--- WHAT YOU HAVE TO DO ---
Please copy each line below that contains the word "allocation".

--- TASK INPUTS ---
────────────────────
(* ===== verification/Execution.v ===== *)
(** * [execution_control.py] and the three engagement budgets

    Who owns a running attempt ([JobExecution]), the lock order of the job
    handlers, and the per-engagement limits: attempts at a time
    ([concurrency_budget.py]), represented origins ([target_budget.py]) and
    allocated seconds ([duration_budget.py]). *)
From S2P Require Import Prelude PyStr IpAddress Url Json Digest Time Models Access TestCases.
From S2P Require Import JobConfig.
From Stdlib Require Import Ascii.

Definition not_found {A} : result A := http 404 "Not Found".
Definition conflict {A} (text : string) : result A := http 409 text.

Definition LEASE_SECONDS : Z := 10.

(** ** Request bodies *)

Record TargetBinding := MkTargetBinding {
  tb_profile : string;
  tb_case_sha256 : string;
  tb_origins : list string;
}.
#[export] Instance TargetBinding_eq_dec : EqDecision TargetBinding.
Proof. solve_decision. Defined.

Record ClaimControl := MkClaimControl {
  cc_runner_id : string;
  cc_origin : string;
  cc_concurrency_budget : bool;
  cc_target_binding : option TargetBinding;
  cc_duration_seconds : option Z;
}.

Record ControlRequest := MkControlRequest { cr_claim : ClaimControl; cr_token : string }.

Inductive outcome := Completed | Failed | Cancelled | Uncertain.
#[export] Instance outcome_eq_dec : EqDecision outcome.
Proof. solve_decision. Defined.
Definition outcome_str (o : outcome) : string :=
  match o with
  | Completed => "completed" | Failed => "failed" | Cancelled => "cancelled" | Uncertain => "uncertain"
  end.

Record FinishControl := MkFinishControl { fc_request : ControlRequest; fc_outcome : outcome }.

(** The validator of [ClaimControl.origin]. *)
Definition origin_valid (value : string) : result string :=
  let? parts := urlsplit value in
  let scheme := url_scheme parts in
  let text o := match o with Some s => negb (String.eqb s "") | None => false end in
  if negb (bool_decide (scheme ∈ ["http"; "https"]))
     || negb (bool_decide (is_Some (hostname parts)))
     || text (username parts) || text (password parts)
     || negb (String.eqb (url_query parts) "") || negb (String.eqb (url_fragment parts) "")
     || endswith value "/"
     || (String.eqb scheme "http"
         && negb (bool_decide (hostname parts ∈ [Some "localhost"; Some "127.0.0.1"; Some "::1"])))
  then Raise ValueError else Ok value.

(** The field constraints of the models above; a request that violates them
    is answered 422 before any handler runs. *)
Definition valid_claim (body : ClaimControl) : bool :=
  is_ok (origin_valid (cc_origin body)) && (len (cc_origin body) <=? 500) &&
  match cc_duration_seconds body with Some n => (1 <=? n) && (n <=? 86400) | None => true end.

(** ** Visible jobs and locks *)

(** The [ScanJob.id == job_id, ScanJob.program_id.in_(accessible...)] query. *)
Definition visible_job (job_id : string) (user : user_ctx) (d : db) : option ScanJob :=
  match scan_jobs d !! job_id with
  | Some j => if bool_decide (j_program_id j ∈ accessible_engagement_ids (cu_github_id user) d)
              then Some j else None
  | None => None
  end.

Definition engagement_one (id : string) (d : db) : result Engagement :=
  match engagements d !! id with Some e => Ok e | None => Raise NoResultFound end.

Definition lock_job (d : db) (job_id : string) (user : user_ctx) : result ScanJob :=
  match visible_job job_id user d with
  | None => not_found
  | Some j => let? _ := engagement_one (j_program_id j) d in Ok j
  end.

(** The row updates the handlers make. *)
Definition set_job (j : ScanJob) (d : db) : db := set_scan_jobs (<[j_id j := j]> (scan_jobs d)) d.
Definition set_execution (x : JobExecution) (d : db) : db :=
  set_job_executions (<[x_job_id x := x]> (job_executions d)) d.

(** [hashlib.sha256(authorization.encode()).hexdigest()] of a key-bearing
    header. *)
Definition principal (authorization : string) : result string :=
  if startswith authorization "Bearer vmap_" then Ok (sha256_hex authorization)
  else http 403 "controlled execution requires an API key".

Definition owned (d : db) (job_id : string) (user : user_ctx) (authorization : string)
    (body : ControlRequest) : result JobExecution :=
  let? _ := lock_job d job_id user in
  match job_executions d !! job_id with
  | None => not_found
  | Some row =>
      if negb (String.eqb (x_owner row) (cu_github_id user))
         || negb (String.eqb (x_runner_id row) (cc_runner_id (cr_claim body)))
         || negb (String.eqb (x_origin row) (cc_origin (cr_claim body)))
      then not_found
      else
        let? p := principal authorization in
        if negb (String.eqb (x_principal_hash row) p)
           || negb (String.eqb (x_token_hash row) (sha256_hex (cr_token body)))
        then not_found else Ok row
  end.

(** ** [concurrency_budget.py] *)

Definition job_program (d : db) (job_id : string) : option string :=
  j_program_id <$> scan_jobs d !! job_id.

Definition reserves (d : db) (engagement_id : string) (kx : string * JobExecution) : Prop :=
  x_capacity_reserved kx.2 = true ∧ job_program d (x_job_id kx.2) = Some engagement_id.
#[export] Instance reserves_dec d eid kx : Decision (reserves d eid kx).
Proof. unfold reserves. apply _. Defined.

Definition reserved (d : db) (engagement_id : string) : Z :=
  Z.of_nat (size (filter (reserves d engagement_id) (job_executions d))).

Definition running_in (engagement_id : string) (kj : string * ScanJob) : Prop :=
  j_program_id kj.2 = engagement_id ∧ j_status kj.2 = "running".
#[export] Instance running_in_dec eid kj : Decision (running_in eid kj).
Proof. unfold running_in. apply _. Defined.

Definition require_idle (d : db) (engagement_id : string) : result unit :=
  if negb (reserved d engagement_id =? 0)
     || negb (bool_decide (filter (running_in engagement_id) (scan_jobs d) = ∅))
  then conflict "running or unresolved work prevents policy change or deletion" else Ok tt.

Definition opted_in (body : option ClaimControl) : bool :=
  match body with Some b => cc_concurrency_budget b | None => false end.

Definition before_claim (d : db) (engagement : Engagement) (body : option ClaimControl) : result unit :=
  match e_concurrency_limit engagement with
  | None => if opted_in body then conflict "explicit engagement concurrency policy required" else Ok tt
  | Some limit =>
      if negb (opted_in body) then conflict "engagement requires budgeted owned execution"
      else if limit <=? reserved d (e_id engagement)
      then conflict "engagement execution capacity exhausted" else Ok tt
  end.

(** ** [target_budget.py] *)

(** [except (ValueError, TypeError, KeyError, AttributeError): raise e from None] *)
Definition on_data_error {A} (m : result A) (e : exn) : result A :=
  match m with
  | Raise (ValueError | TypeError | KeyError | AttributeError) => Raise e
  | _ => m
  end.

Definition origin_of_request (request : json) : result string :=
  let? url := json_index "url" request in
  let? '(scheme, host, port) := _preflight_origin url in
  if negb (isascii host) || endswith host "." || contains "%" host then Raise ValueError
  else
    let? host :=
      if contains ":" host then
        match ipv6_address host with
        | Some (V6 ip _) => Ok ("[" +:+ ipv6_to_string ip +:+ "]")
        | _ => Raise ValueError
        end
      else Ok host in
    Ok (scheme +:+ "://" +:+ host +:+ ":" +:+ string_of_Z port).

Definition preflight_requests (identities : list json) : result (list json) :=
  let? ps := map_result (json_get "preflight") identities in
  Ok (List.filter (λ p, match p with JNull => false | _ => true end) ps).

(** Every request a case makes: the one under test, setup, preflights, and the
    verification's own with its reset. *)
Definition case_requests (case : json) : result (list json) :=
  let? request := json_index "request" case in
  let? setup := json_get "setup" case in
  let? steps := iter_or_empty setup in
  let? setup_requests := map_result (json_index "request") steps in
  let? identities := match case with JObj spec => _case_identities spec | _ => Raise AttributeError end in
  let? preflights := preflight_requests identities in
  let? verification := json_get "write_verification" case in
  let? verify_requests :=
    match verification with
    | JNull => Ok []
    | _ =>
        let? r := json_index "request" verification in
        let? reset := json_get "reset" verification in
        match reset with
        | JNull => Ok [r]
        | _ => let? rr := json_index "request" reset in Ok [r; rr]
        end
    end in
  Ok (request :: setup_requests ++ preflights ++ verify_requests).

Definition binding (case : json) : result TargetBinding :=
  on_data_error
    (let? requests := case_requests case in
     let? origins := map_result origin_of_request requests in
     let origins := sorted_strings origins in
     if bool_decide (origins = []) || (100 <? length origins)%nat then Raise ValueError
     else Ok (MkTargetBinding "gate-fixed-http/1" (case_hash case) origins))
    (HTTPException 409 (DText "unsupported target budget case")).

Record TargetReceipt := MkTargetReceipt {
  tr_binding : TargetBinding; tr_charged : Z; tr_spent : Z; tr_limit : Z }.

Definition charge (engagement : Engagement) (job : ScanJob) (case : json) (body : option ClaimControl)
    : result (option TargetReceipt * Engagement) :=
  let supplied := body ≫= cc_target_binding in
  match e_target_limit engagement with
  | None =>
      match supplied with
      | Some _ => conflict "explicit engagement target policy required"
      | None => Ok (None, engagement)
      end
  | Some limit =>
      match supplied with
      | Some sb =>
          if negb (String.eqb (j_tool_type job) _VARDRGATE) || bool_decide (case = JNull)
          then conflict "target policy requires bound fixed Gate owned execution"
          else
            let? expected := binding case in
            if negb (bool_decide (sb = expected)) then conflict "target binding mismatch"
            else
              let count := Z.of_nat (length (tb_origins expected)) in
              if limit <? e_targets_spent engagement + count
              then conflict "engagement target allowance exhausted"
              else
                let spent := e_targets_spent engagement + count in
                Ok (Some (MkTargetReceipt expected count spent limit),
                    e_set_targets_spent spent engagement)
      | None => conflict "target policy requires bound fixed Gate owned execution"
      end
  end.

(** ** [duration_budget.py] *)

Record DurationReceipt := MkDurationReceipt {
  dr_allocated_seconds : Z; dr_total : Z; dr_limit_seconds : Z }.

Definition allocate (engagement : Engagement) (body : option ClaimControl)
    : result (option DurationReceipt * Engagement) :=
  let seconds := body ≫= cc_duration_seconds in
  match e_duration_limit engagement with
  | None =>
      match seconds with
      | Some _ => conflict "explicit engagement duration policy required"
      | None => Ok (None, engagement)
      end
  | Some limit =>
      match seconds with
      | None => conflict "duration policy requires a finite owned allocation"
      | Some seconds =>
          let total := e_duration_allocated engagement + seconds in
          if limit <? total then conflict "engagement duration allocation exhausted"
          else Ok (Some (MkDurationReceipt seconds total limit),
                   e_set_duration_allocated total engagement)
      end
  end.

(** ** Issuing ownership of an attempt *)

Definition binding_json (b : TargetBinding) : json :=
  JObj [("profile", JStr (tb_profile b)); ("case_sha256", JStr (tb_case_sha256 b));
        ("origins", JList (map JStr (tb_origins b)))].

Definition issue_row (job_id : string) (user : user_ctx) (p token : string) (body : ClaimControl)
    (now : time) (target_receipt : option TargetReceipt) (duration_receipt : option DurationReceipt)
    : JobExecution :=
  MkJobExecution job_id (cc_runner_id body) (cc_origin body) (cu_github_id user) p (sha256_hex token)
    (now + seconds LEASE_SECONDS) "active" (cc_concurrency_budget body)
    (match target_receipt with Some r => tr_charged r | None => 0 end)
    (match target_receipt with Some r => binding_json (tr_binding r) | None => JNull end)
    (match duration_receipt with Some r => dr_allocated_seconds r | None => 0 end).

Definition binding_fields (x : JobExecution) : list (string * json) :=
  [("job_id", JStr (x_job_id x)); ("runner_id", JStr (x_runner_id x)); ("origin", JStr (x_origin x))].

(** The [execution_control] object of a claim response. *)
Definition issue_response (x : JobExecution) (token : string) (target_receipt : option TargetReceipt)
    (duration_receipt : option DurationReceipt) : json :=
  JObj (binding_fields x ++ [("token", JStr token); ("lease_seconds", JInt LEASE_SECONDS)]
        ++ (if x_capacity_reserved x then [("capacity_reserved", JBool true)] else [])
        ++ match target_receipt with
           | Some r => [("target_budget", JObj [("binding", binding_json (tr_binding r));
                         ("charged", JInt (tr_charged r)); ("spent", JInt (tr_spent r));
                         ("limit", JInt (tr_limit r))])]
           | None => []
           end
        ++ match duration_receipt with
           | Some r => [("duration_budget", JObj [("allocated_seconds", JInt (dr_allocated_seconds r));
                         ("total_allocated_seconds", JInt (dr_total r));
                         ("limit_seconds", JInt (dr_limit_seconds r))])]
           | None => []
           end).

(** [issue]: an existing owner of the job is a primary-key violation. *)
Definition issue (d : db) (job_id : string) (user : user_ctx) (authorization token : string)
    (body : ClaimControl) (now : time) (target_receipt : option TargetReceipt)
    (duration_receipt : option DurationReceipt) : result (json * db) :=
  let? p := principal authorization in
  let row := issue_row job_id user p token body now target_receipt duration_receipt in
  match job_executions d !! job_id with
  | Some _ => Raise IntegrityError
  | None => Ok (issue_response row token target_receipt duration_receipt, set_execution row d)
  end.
────────────────────
--- ANSWER FOR THIS EXERCISE ---
      | None => conflict "duration policy requires a finite owned allocation"
          if limit <? total then conflict "engagement duration allocation exhausted"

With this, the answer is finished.